Divalent cation channels activated by phenothiazines in membrane of rat ventricular myocytes.

Phenothiazines (PTZ) such as chlorpromazine (CPZ) or trifluoperazine (TPZ) induced a sustained divalent cation-permeable channel activity when applied on either side of inside-out patches or on external side of cell-attached patches of adult rat ventricular myocytes. The percentage of active patches was approximately 20%. In the case of CPZ, the Kd of the dose-response curve was 160 microM. CPZ-activated channels were potential-independent in the physiological range of membrane potential and were permeable to several divalent ions (Ba2+, Ca2+, Mg2+, Mn2+). At least three levels of currents were usually detected with conductances of 23, 50 and 80 pS in symmetrical 96 mM Ba2+ solution and 17, 36 and 61 pS in symmetrical 96 mM Ca2+ solution. Saturation curves corresponding to the three main conductances determined in Ba2+ symmetrical solutions (tonicity compensated with choline-Cl) gave maximum conductances of 36, 81 and 116 pS (with corresponding half-saturating concentration constants of 31.5, 38 and 34.5 mM). The corresponding conductance values were estimated to 1.7, 3.3 and 5.2 pS in symmetrical 1.8 mM Ba2+ and to 1.1, 2.4 and 3.7 pS in symmetrical 1.8 mM Ca2+ (the value in normal Tyrode solution). Channels were poorly permeable to monovalent cations, such as Na, with a PBa/PNa ratio of 10. A PTZ-induced channel activity similar to that described in cardiac cells was also observed in cultured rat aortic smooth muscle cells but not in cultured neuroblastoma cells.
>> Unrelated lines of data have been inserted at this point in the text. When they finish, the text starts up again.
(* ===== verification/Liveness.v ===== *)
(** * A peer that answers is heard

    The converse of the safety theorems of Executor.v: when the peer of the
    connection takes the request and answers with a frame, an attempt gets that
    frame, and when the frame is the envelope of a result that the target signed
    for the request, the attempt returns that result. *)
From S2P Require Import Prelude Contracts Canonical Wire Reader Envelope WireParse Framing Crypto.
From S2P Require Import CryptoSpec JobAuth Tcp Network Transport Orchestrator Engine Executor.

(** A peer that answers [question] with [answer] on the descriptor [fd], whose
    outgoing stream held [base] before.  While it is being asked ([asking]) it
    takes bytes of the question whenever some are offered; once it has the
    whole question the answer is on its way; and then ([answering]) a receive
    that waits for bytes of it gets some, unless a signal comes first. *)
Class AnsweringPeer {W : Type} {P : Posix W} {SS : SocketStreams W} (fd : Z)
    (base question answer : bytes) (asking answering : W -> Prop) : Prop := {
  peer_takes data flags w r w' :
    asking w -> data <> [] -> stream_out fd w ++ data = base ++ question ->
    sys_send fd data flags w = (r, w') ->
    asking w' /\ ((0 < sr_val r)%Z \/ interrupted r = true);
  peer_answers w :
    asking w -> stream_out fd w = base ++ question ->
    answering w /\ exists rest, stream_in fd w = answer ++ rest;
  peer_delivers n flags w r data w' :
    answering w -> 0 < n -> stream_in fd w <> [] ->
    sys_recv fd n flags w = ((r, data), w') ->
    answering w' /\ ((0 < sr_val r)%Z \/ interrupted r = true);
}.

Section live.
Context {W : Type} {P : Posix W} {PS : PosixSpec W} {SS : SocketStreams W} {FS : FiniteSignals W}.
Context (fd : Z) (base question answer : bytes) (asking answering : W -> Prop).
Context {AP : AnsweringPeer fd base question answer asking answering}.

Lemma send_all_from_live fuel data sent w :
  asking w -> sent <= length data -> stream_out fd w ++ drop sent data = base ++ question ->
  length data - sent + signals w < fuel ->
  exists w', send_all_from fuel fd data sent w = (Ret tt, w') /\ asking w'
    /\ stream_out fd w' = base ++ question /\ signals w' <= signals w.
Proof.
  revert sent w. induction fuel as [|fuel IH]; intros sent w Ha Hs Ho Hf; [lia|].
  destruct (decide (length data <= sent)) as [Hd|Hd].
  { rewrite send_all_from_done by done. exists w. rewrite drop_ge, app_nil_r in Ho by done. done. }
  destruct (send_round fuel fd data sent w) as (r & w1 & E & Hle & ->); [lia|].
  apply send_signals in E as Hsig. apply send_stream in E as Hout.
  apply peer_takes in E as [Ha1 Hp]; [|done| |done].
  2: { intros Hn%(f_equal length). rewrite length_drop in Hn. cbn in Hn. lia. }
  destruct (Z.ltb_spec 0 (sr_val r)).
  - destruct (IH (sent + Z.to_nat (sr_val r)) w1) as (w' & ? & ? & ? & ?);
      [done|done| |lia|exists w'; split_and!; [done..|lia]].
    by rewrite Hout, <-Ho, <-app_assoc, <-drop_drop, take_drop.
  - destruct Hp as [|Hi]; [lia|]. rewrite Hi in Hsig |- *.
    replace (Z.to_nat (sr_val r)) with 0 in Hout by lia. rewrite take_0, app_nil_r in Hout.
    destruct (IH sent w1) as (w' & ? & ? & ? & ?);
      [done|done|by rewrite Hout|lia|exists w'; split_and!; [done..|lia]].
Qed.

Lemma recv_exact_from_live fuel size out received w :
  answering w -> received <= size -> length out = size ->
  size - received <= length (stream_in fd w) -> size - received + signals w < fuel ->
  exists res w', recv_exact_from fuel fd size out received w = (Ret res, w')
    /\ answering w' /\ signals w' <= signals w.
Proof.
  revert out received w. induction fuel as [|fuel IH]; intros out received w Ha Hr Hl Hs Hf; [lia|].
  destruct (decide (received = size)) as [->|].
  { cbn [recv_exact_from]. rewrite Nat.ltb_irrefl. by exists out, w. }
  destruct (recv_round fuel fd size out received w) as (r & data & w1 & E & Hd & Hle & ->);
    [lia|done|].
  apply recv_signals in E as Hsig. apply recv_stream in E as Hin. destruct Hin as [Hin _].
  apply peer_delivers in E as [Ha1 Hp]; [|done|lia|by intros Hn; rewrite Hn in Hs; cbn in Hs; lia].
  rewrite Hin, length_app in Hs. destruct (Z.ltb_spec 0 (sr_val r)).
  - destruct (IH (take received out ++ data ++ drop (received + length data) out)
      (received + length data) w1) as (res & w' & ? & ? & ?);
      [done|lia|by rewrite splice_length; lia|lia|lia|].
    exists res, w'. split_and!; [done..|lia].
  - destruct Hp as [|Hi]; [lia|]. rewrite Hi in Hsig |- *.
    destruct (IH out received w1) as (res & w' & ? & ? & ?); [done..|lia|lia|].
    exists res, w'. split_and!; [done..|lia].
Qed.

Lemma recv_exact_live fuel size w s rest :
  answering w -> stream_in fd w = s ++ rest -> length s = size -> size + signals w < fuel ->
  exists w', recv_exact fuel fd size w = (Ret s, w') /\ answering w'
    /\ stream_in fd w' = rest /\ signals w' <= signals w.
Proof.
  intros Ha Hs Hl Hf.
  destruct (recv_exact_from_live fuel size (replicate size x00) 0 w) as (res & w' & E & Ha' & ?);
    [done|lia|apply length_replicate|rewrite Hs, length_app; lia|lia|].
  pose proof (recv_exact_stream fuel fd size w res w' E) as (Hlr & Hin & _).
  rewrite Hs in Hin. apply app_inj_1 in Hin as [-> ->]; [|by rewrite Hl, Hlr].
  by exists w'.
Qed.

(** Asking and hearing the answer. *)
Lemma framed_dialogue fuel request reply w :
  length question + length answer + signals w < fuel ->
  encode_frame request = Ret question -> encode_frame reply = Ret answer ->
  asking w -> stream_out fd w = base ->
  exists w1 w2, send_framed_json fuel fd request w = (Ret tt, w1)
    /\ recv_framed_json fuel fd w1 = (Ret reply, w2).
Proof.
  intros Hf Hq Hr Ha Hb. pose proof (encode_frame_ret _ _ Hr) as [Hlr Er].
  assert (length answer = 4 + length reply) as Hla by (rewrite Er, length_app; done).
  destruct (send_all_from_live fuel question 0 w) as (w1 & E1 & Ha1 & Ho1 & Hs1);
    [done|lia|by rewrite Hb|lia|].
  destruct (peer_answers w1 Ha1 Ho1) as (Han & rest & Hin). rewrite Er, <-app_assoc in Hin.
  destruct (recv_exact_live fuel 4 w1 _ _ Han Hin) as (w2 & E2 & Han2 & Hin2 & Hs2);
    [done|lia|].
  destruct (recv_framed_header _ _ _ _ _ E2) as (h & Eh & E3).
  assert (h = header_of (Z.of_nat (length reply))) as ->
    by (destruct h as [[[? ?] ?] ?]; unfold header_of in *; cbn [header_bytes] in Eh; congruence).
  destruct (recv_exact_live fuel (length reply) w2 _ _ Han2 Hin2) as (w3 & E4 & _);
    [done|lia|].
  exists w1, w3. split.
  - unfold send_framed_json. erewrite run_bind by (unfold lift; by rewrite Hq). done.
  - rewrite E3. erewrite run_bind by (unfold lift; by rewrite decode_frame_size_header by done).
    by rewrite Nat2Z.id.
Qed.
End live.

Section attempt.
Context {W : Type} {O : OpenSSL W} {OS : OpenSSLSpec W} {OA : OpenSSLAvailable W}.
Context {P : Posix W} {PS : PosixSpec W} {SS : SocketStreams W} {FS : FiniteSignals W}.
Context (self : AuthenticatedTcpAttemptExecutor.t W).
Import AuthenticatedTcpAttemptExecutor.

(** The text of an answer the client accepts: a result of the request from the
    target to the sender, successful and authentic. *)
Record acceptable (request : JobRequest.t) (target reply : bytes) (r : JobResult.t)
    (key : EVP_PKEY) : Prop := {
  acc_type : wire_envelope_type reply = Ret (str "JOB_RESULT");
  acc_parse : parse_job_result_envelope_json reply = Ret r;
  acc_id : JobResult.request_id r = JobRequest.request_id request;
  acc_responder : JobResult.responder_node_id r = target;
  acc_recipient : JobResult.recipient_node_id r = JobRequest.sender_node_id request;
  acc_status : JobResult.status r = str "OK";
  acc_signature w : exists w', verify_job_result r (Some key) w = (Ret true, w');
}.

Lemma receive_result_returns request target reply r key w :
  acceptable request target reply r key ->
  (exists w1, public_key_resolver_ self target w = (Ret (Some key), w1)) ->
  exists w', receive_result self request target reply w = (Ret (AttemptResponse.mk (Some r) None), w').
Proof.
  intros [_ Hp Hid Hrs Hrc Hst Hv] (w1 & Ek). destruct (Hv w1) as (w2 & Ev). exists w2.
  unfold receive_result. erewrite run_bind by (unfold lift; by rewrite Hp).
  rewrite decide_False by tauto. erewrite run_bind by (rewrite Hrs; exact Ek).
  by erewrite run_bind by exact Ev.
Qed.

(** An attempt that gets an acceptable answer returns it. *)
Lemma answered_attempt fuel request target reply r key k endpoint socket question answer
    asking answering w w1 w2 w3 w4 :
  target <> [] -> JobRequest.target_node_id request = target ->
  endpoint_resolver_ self target w = (Ret (Some endpoint), w1) ->
  local_private_key_ self = Some k ->
  sign_job_request request (Some k) w1 = (Ret (signed_request k request), w2) ->
  connect_ipv4_with_timeout fuel (TcpEndpoint.host endpoint) (TcpEndpoint.port endpoint)
    (connect_timeout_ self) w2 = (Ret socket, w3) ->
  set_socket_io_timeout (SocketHandle.get socket) (io_timeout_ self) w3 = (Ret tt, w4) ->
  encode_frame (job_request_envelope_json (signed_request k request)) = Ret question ->
  encode_frame reply = Ret answer ->
  length question + length answer + signals w4 < fuel ->
  AnsweringPeer (SocketHandle.get socket) (stream_out (SocketHandle.get socket) w4)
    question answer asking answering ->
  asking w4 -> acceptable request target reply r key ->
  (forall w5, exists w6, public_key_resolver_ self target w5 = (Ret (Some key), w6)) ->
  exists w', call_operator self fuel request target w
             = (Ret (AttemptResponse.mk (Some r) None), w').
Proof.
  intros Ht Hr Hep Hk Hsign Hconn Hdead Hq Ha Hfuel Hpeer Hasking Hacc Hkey.
  destruct (framed_dialogue (AP := Hpeer) _ _ _ _ _ _ fuel _ _ w4 Hfuel Hq Ha Hasking eq_refl)
    as (w5 & w6 & Esend & Erecv).
  destruct (receive_result_returns request target reply r key w6) as (w7 & Eres); [done..|].
  exists (SocketHandle.destroy socket w7). unfold call_operator.
  rewrite decide_False by done.
  rewrite (decide_False (P := JobRequest.target_node_id request <> target)) by tauto.
  erewrite run_bind by exact Hep. rewrite Hk. erewrite run_bind by exact Hsign.
  unfold try_catch_all. erewrite run_bind by exact Hconn. unfold with_destructor, exchange.
  erewrite run_bind by exact Hdead. erewrite run_bind by exact Esend.
  erewrite run_bind by exact Erecv. destruct Hacc as [Hty _ _ _ _ _ _].
  erewrite run_bind by (unfold lift; by rewrite Hty).
  rewrite (decide_True (P := str "JOB_RESULT" = str "JOB_RESULT")) by done. by rewrite Eres.
Qed.

(** C4: An honest node is heard.  Let the endpoint of the target be known,
    the connection to it be made with its deadlines, and the peer take
    the request the attempt signed and answer it with the envelope of a result
    of this request, from the target to the sender, successful and signed
    with the key the resolver knows for the target.  Then, however the
    network segments the two frames and however often (finitely) a signal
    interrupts a call, the attempt returns exactly that signed result. *)
Theorem honest_peer_completes_attempt fuel request target k kp r endpoint socket question answer
    asking answering w w1 w2 w3 w4
    (Ht : target <> []) (Hr : JobRequest.target_node_id request = target)
    (Hep : endpoint_resolver_ self target w = (Ret (Some endpoint), w1))
    (Hk : local_private_key_ self = Some k)
    (Hsign : sign_job_request request (Some k) w1 = (Ret (signed_request k request), w2))
    (Hconn : connect_ipv4_with_timeout fuel (TcpEndpoint.host endpoint) (TcpEndpoint.port endpoint)
               (connect_timeout_ self) w2 = (Ret socket, w3))
    (Hdead : set_socket_io_timeout (SocketHandle.get socket) (io_timeout_ self) w3 = (Ret tt, w4))
    (Hq : encode_frame (job_request_envelope_json (signed_request k request)) = Ret question)
    (Ha : encode_frame (job_result_envelope_json (signed_result kp r)) = Ret answer)
    (Hfuel : length question + length answer + signals w4 < fuel)
    (Hpeer : AnsweringPeer (SocketHandle.get socket) (stream_out (SocketHandle.get socket) w4)
               question answer asking answering)
    (Hasking : asking w4)
    (Hwf : JobResult.wf r) (Hmin : JobResult.completed_at r <> INT64_MIN)
    (Hid : JobResult.request_id r = JobRequest.request_id request)
    (Hresponder : JobResult.responder_node_id r = target)
    (Hrecipient : JobResult.recipient_node_id r = JobRequest.sender_node_id request)
    (Hstatus : JobResult.status r = str "OK")
    (Hkey : forall w5, exists w6, public_key_resolver_ self target w5
              = (Ret (Some (public_key_of kp)), w6)) :
  exists w', call_operator self fuel request target w
             = (Ret (AttemptResponse.mk (Some (signed_result kp r)) None), w').
Proof.
  eapply (answered_attempt fuel request target _ _ (public_key_of kp)); [done..| |done].
  constructor; try done.
  - by apply (envelope_type_round_trip request _ FailureNotice.default).
  - by apply parse_printed_job_result.
  - intros w5. apply verify_signed_result.
Qed.
End attempt.
(* ===== verification/CrossLang.v ===== *)
(** * The cross-language scripts (cpp/tests/tcp_crosslang_roundtrip.py and
    cpp/tests/tcp_crosslang_signed_roundtrip.py)

    Each script starts a C++ client program and answers the connection it makes
    with a node of its own.  The node works on the values [json.loads] returns,
    not on dataclasses, and ends with an exception when the client did not send
    what it expects; the exit status of the script is that of the client. *)
From Equations Require Import Equations.
From S2P Require Import Prelude Contracts Canonical Wire Reader JsonRoundTrip Unicode Envelope WireParse Framing Crypto CryptoSpec.
From S2P Require Import PyText PyJson PyLoads PyRoundTrip PyJob PyTransport JobAuth Interop SignedInterop WireInterop.
From S2P Require Import Tcp Network Transport Liveness Drivers PythonNode.

(** ** What the scripts share *)

Module scripts.
(** *** Values of [json.loads] as Python values *)

(** The Python value of what was read. *)
Fixpoint obj_of (v : json) : pyobj :=
  match v with
  | JNull => PNone
  | JBool b => PBool b
  | JInt z => PInt z
  | JFloat x => PFloat x
  | JStr s => PStr s
  | JArr l => PList (map obj_of l)
  | JObj items => PDict (map (fun '(k, v) => (k, obj_of v)) items)
  end.

(** [value[k]] for a literal key *)
Definition subscript (value : json) (k : String.string) : presult json :=
  match value with
  | JObj items =>
      match lookup_key (lit k) items with
      | Some v => Ok v
      | None => Raise KeyError
      end
  | _ => Raise TypeError
  end.
Arguments subscript value k%_string_scope.

(** [value == k] for a literal *)
Definition equals_lit (value : json) (k : String.string) : bool :=
  match value with
  | JStr s => is_lit s k
  | _ => false
  end.
Arguments equals_lit value k%_string_scope.

(** [assert value[k] == v] *)
Definition assert_member (value : json) (k v : String.string) : presult unit :=
  x ← subscript value k; assert_that (equals_lit x v).
Arguments assert_member value (k v)%_string_scope.

(** [set(value) == {...}], for a set of literals of two characters or more: a
    dict gives its keys, a list its elements, a string its characters. *)
Definition set_equals (value : json) (keys : list pystr) : presult bool :=
  match value with
  | JObj items => Ok (same_keys items keys)
  | JArr l =>
      if existsb (fun v => match v with JArr _ | JObj _ => true | _ => false end) l
      then Raise TypeError
      else Ok (forallb (fun v => match v with JStr s => bool_decide (s ∈ keys) | _ => false end) l
               && forallb (fun k => existsb (fun v => match v with JStr s => bool_decide (s = k)
                                                      | _ => false end) l) keys)
  | JStr _ => Ok false
  | _ => Raise TypeError
  end.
PTZ-activated channels described in cardiac cells appear very similar to the sporadically active divalent ion permeable channels described in a previous paper (Coulombe et al., 1989). Surprisingly, when 100 microM CPZ were applied to myocytes studied in the whole-cell configuration, and maintained at a holding potential of -80 mV in the presence of 24 mM external Ca2+ or Ba2+, no detectable macroscopic inward current could be observed, whereas the L-type Ca2+ current triggered by depolarizing pulses was markedly and reversibly reduced. The possible reasons are discussed.